Dataset items

● ● ●

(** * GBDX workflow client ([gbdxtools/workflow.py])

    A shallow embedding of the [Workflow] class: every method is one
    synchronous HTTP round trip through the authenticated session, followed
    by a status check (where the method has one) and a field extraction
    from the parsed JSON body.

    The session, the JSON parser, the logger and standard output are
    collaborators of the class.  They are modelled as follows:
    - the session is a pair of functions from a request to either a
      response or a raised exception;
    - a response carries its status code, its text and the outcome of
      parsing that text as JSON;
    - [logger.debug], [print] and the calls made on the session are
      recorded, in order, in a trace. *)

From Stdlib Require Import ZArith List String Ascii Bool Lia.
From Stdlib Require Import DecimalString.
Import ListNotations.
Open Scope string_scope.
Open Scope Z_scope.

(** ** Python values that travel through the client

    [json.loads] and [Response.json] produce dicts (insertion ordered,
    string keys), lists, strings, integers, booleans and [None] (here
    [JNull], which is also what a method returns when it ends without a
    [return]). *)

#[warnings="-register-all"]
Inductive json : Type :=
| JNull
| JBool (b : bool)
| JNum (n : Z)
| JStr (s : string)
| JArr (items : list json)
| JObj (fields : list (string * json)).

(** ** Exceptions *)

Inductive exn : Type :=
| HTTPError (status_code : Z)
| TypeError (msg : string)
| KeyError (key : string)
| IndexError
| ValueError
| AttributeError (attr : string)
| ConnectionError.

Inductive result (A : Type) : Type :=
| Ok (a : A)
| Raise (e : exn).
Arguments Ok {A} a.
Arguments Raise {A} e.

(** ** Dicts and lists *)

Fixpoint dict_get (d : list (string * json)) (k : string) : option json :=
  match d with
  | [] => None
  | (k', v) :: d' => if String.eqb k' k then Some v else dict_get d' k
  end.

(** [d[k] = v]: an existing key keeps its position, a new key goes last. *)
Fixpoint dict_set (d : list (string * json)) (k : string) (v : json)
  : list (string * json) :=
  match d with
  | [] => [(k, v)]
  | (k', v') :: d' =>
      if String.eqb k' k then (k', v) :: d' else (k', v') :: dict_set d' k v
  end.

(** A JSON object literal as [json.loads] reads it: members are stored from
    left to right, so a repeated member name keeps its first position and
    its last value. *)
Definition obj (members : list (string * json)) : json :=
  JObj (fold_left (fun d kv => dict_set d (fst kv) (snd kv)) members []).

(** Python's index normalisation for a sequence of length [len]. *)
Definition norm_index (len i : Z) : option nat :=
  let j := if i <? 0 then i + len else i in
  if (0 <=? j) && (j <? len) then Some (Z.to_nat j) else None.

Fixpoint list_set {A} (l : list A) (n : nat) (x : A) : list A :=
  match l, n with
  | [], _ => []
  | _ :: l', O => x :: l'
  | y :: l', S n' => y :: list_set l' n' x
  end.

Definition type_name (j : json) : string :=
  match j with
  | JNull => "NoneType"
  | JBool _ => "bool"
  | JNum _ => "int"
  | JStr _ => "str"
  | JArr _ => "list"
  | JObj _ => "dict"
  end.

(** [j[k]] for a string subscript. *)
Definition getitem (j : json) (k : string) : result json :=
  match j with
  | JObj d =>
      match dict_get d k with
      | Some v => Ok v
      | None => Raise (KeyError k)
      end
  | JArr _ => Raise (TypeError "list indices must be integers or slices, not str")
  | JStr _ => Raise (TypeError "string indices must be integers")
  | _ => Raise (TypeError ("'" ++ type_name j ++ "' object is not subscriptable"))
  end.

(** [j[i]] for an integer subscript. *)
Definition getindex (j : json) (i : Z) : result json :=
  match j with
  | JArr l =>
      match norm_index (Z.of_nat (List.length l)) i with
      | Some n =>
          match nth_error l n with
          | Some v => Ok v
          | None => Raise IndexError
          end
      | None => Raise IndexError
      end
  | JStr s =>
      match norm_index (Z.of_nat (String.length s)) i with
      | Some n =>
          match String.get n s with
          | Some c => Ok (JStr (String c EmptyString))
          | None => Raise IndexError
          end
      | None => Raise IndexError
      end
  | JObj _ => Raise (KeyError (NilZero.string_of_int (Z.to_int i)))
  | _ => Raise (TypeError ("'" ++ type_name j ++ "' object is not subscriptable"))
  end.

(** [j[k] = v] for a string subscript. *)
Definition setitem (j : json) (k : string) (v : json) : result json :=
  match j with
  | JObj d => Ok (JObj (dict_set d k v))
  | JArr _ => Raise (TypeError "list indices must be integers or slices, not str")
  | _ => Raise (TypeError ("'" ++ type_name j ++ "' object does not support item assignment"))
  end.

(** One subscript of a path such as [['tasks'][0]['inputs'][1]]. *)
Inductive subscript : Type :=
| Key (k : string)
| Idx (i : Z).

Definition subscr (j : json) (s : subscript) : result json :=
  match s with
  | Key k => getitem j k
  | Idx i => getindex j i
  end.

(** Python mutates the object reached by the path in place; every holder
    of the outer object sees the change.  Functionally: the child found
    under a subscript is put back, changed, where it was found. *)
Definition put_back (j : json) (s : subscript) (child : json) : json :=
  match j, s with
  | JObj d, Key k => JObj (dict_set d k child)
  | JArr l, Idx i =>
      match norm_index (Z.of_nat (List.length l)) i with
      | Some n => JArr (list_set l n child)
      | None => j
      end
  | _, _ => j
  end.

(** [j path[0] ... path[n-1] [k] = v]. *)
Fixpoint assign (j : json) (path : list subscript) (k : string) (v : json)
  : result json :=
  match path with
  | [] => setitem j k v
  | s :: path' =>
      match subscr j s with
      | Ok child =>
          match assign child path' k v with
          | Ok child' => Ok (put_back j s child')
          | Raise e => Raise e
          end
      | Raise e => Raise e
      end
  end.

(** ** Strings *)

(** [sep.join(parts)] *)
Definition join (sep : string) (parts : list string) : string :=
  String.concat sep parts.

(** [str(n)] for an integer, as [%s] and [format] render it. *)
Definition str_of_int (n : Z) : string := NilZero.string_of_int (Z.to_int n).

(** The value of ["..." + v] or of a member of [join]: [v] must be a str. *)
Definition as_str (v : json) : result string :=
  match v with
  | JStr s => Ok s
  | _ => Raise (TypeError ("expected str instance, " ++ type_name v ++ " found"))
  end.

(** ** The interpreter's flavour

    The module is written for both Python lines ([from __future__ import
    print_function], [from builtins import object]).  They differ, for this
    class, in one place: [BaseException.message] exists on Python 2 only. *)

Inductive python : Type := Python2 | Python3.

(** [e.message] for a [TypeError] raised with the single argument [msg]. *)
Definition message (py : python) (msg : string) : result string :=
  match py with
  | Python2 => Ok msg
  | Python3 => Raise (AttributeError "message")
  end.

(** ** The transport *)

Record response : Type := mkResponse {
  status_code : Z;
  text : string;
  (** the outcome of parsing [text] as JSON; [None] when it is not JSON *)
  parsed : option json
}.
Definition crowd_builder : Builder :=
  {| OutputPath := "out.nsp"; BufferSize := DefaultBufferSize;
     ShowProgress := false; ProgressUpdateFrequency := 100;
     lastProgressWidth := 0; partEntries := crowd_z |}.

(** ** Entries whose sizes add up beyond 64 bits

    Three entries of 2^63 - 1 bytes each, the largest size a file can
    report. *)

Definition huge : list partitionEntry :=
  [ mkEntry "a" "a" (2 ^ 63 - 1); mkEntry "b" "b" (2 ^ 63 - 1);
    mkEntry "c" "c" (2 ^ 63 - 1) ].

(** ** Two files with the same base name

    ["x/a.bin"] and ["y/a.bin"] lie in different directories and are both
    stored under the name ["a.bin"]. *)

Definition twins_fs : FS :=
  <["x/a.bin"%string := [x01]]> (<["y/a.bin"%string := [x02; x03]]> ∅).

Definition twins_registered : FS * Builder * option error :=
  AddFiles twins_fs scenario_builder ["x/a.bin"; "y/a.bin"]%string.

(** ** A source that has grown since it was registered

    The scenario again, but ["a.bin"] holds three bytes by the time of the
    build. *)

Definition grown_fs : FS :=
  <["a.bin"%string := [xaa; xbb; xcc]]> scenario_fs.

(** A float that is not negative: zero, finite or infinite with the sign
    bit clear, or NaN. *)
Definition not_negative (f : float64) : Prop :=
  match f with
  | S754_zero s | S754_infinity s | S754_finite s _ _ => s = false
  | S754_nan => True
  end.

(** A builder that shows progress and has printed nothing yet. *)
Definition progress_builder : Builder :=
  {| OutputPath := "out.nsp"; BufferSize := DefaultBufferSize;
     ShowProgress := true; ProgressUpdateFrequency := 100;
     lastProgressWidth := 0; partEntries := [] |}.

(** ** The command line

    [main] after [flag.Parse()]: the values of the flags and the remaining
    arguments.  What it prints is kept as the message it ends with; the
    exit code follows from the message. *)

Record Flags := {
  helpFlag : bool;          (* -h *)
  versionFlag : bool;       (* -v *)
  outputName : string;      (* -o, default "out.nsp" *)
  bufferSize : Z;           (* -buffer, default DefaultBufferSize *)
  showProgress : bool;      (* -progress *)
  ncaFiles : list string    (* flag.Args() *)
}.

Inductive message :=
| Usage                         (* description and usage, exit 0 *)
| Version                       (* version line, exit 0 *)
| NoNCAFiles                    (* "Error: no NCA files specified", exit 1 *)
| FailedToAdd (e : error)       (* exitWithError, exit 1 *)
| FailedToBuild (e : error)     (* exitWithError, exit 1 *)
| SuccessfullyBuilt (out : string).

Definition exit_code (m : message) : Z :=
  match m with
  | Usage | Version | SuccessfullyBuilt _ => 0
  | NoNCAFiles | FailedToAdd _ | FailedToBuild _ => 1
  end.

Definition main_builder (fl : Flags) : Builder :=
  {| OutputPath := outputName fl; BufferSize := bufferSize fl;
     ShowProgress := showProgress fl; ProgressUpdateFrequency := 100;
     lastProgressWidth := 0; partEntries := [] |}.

● ● ●

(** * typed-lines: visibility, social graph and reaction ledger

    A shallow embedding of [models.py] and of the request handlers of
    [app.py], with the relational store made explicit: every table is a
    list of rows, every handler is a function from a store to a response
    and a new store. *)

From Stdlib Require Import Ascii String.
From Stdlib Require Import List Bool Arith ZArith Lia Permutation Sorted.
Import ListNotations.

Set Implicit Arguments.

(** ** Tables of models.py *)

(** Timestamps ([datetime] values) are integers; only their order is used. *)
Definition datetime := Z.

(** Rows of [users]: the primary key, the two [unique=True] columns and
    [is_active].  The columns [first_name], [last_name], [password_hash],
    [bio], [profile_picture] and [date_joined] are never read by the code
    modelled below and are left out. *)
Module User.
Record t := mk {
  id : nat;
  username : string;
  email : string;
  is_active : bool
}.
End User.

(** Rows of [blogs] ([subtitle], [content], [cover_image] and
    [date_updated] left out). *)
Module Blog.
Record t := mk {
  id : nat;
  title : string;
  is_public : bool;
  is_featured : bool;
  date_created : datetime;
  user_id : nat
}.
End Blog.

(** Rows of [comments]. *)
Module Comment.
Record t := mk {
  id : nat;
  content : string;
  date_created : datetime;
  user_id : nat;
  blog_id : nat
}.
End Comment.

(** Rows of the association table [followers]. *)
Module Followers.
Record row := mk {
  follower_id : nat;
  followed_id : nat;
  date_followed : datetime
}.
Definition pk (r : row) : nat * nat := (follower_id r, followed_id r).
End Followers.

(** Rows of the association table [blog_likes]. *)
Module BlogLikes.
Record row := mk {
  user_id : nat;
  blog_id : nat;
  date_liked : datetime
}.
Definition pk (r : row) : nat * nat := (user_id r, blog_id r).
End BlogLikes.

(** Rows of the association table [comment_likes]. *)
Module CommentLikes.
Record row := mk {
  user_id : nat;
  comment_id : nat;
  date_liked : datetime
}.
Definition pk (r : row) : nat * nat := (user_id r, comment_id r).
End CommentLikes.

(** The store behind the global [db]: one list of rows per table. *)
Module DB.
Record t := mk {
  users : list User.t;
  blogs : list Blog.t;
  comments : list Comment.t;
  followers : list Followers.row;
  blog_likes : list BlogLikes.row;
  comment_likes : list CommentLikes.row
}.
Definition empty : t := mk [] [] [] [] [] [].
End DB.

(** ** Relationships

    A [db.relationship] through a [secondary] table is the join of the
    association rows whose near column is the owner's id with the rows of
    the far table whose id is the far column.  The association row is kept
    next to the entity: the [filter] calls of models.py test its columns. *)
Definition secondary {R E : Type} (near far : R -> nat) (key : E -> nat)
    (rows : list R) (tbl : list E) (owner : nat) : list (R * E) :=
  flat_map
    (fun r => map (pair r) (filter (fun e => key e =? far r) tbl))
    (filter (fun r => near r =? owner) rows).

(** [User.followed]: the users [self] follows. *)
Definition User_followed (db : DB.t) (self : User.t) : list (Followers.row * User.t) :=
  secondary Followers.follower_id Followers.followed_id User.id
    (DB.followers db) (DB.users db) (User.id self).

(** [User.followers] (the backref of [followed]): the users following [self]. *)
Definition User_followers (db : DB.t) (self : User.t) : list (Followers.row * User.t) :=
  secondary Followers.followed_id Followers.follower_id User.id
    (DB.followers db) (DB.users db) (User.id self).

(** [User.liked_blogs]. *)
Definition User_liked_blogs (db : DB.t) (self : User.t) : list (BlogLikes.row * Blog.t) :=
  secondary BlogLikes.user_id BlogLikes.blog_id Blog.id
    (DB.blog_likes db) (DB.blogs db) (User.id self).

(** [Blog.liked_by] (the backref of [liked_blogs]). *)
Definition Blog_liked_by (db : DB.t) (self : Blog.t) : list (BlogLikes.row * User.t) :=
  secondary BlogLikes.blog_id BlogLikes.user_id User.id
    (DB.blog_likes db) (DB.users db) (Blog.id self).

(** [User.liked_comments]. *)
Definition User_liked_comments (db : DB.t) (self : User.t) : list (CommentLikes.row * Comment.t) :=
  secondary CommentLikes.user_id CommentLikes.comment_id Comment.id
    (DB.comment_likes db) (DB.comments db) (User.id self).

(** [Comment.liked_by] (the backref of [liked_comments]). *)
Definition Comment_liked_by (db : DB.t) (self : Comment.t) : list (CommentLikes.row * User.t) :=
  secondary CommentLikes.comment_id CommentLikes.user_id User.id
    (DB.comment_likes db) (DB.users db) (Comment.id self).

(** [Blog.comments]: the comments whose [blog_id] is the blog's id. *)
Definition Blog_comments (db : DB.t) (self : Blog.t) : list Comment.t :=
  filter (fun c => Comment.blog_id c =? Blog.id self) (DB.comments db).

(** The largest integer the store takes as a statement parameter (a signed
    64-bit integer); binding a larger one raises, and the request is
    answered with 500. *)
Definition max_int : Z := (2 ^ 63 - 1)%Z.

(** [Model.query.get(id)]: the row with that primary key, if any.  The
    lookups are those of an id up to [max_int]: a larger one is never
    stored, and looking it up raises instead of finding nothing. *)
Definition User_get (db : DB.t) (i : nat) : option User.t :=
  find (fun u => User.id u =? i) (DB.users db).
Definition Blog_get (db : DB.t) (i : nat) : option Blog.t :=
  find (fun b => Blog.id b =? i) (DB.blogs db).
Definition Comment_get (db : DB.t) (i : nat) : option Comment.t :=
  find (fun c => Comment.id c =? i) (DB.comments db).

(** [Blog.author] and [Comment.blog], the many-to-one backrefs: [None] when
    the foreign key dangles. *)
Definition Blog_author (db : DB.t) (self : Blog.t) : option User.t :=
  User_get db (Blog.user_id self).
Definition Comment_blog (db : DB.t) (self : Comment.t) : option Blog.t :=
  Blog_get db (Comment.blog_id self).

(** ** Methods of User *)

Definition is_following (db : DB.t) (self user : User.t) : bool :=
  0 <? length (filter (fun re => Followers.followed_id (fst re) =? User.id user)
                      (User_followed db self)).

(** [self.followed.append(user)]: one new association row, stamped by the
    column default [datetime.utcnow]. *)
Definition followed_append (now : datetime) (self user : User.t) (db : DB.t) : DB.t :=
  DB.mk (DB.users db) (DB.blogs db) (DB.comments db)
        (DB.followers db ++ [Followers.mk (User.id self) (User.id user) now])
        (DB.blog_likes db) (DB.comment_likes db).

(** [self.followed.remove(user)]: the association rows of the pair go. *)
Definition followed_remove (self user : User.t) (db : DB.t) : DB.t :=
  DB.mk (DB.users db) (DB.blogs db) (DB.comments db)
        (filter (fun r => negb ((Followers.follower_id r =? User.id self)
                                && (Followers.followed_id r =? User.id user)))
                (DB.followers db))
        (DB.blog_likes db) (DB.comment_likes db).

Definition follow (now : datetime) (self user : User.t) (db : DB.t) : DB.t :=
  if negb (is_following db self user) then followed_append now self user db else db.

● ● ●

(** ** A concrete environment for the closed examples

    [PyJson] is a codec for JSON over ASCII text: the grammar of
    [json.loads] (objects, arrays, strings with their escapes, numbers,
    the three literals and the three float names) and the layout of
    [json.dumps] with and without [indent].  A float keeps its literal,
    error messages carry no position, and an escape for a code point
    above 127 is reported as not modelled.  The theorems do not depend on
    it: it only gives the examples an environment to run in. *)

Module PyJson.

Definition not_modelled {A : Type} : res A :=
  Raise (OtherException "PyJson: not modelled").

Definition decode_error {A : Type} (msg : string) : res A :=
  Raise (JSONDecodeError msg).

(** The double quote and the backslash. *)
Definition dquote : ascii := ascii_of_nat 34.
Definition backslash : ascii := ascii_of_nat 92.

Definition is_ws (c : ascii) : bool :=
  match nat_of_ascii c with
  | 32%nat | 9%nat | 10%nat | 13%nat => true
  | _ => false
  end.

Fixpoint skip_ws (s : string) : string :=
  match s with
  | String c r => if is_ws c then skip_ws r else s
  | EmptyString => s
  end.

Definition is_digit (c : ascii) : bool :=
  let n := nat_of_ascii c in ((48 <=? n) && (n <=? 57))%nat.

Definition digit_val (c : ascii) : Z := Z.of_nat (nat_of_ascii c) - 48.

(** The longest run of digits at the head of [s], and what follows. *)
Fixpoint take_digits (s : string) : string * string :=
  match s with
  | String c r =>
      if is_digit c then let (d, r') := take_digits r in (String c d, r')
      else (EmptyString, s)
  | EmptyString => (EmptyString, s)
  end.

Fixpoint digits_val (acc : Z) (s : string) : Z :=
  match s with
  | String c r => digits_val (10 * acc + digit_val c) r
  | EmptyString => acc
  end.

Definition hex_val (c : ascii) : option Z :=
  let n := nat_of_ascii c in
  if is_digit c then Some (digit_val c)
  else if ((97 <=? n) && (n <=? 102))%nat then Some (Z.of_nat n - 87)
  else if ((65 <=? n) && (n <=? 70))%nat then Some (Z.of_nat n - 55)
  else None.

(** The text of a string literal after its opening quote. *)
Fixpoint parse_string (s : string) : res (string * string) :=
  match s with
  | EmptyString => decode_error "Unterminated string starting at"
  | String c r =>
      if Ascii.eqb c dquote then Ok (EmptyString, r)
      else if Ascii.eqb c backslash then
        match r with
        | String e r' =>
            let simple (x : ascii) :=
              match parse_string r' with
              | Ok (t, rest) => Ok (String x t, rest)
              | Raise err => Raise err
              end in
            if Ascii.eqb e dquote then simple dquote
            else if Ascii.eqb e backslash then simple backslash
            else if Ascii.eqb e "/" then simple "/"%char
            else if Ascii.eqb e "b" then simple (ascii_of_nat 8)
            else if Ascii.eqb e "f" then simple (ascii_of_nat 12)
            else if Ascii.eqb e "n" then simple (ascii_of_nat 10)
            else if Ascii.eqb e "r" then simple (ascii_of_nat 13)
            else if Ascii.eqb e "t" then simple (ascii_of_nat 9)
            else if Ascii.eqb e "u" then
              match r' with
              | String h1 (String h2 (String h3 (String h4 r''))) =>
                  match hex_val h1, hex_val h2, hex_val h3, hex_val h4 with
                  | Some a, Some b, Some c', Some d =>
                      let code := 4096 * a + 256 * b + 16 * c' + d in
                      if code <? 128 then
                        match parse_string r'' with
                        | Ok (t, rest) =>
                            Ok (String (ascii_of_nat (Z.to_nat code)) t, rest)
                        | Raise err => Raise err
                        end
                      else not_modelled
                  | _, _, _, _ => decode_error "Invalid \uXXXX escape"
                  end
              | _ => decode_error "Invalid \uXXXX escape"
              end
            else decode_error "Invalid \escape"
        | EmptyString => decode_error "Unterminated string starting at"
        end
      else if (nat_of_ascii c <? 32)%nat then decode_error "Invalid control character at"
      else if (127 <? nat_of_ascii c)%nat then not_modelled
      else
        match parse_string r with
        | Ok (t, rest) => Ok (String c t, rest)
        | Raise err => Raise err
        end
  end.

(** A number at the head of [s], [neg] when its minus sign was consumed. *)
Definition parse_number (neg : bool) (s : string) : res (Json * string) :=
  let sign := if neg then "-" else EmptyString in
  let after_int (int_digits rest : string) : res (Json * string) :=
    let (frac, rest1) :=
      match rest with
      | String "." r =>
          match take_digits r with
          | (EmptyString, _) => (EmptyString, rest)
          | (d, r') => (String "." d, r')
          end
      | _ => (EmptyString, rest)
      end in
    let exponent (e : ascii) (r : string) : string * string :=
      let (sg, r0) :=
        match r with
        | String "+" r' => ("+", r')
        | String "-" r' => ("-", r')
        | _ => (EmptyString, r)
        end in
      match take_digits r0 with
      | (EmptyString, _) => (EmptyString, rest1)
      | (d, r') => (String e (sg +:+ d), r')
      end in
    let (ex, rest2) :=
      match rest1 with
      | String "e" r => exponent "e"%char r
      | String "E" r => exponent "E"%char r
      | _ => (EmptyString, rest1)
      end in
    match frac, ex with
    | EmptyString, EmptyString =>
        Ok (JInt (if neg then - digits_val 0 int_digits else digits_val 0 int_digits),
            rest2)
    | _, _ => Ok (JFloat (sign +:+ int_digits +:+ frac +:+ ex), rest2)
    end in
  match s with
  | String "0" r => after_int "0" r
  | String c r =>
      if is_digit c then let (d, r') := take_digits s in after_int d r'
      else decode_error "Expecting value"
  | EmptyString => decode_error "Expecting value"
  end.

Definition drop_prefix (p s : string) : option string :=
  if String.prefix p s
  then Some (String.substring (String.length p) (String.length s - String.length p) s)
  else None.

● ● ●

Work instruction >>
What is needed is a verbatim copy of every line in the records above from the one containing "String.concat sep parts." down to the one containing "print_function], [from builtins", both included, and nothing more.

Exercise solution >>
  String.concat sep parts.

(** [str(n)] for an integer, as [%s] and [format] render it. *)
Definition str_of_int (n : Z) : string := NilZero.string_of_int (Z.to_int n).

(** The value of ["..." + v] or of a member of [join]: [v] must be a str. *)
Definition as_str (v : json) : result string :=
  match v with
  | JStr s => Ok s
  | _ => Raise (TypeError ("expected str instance, " ++ type_name v ++ " found"))
  end.

(** ** The interpreter's flavour

    The module is written for both Python lines ([from __future__ import
    print_function], [from builtins import object]).  They differ, for this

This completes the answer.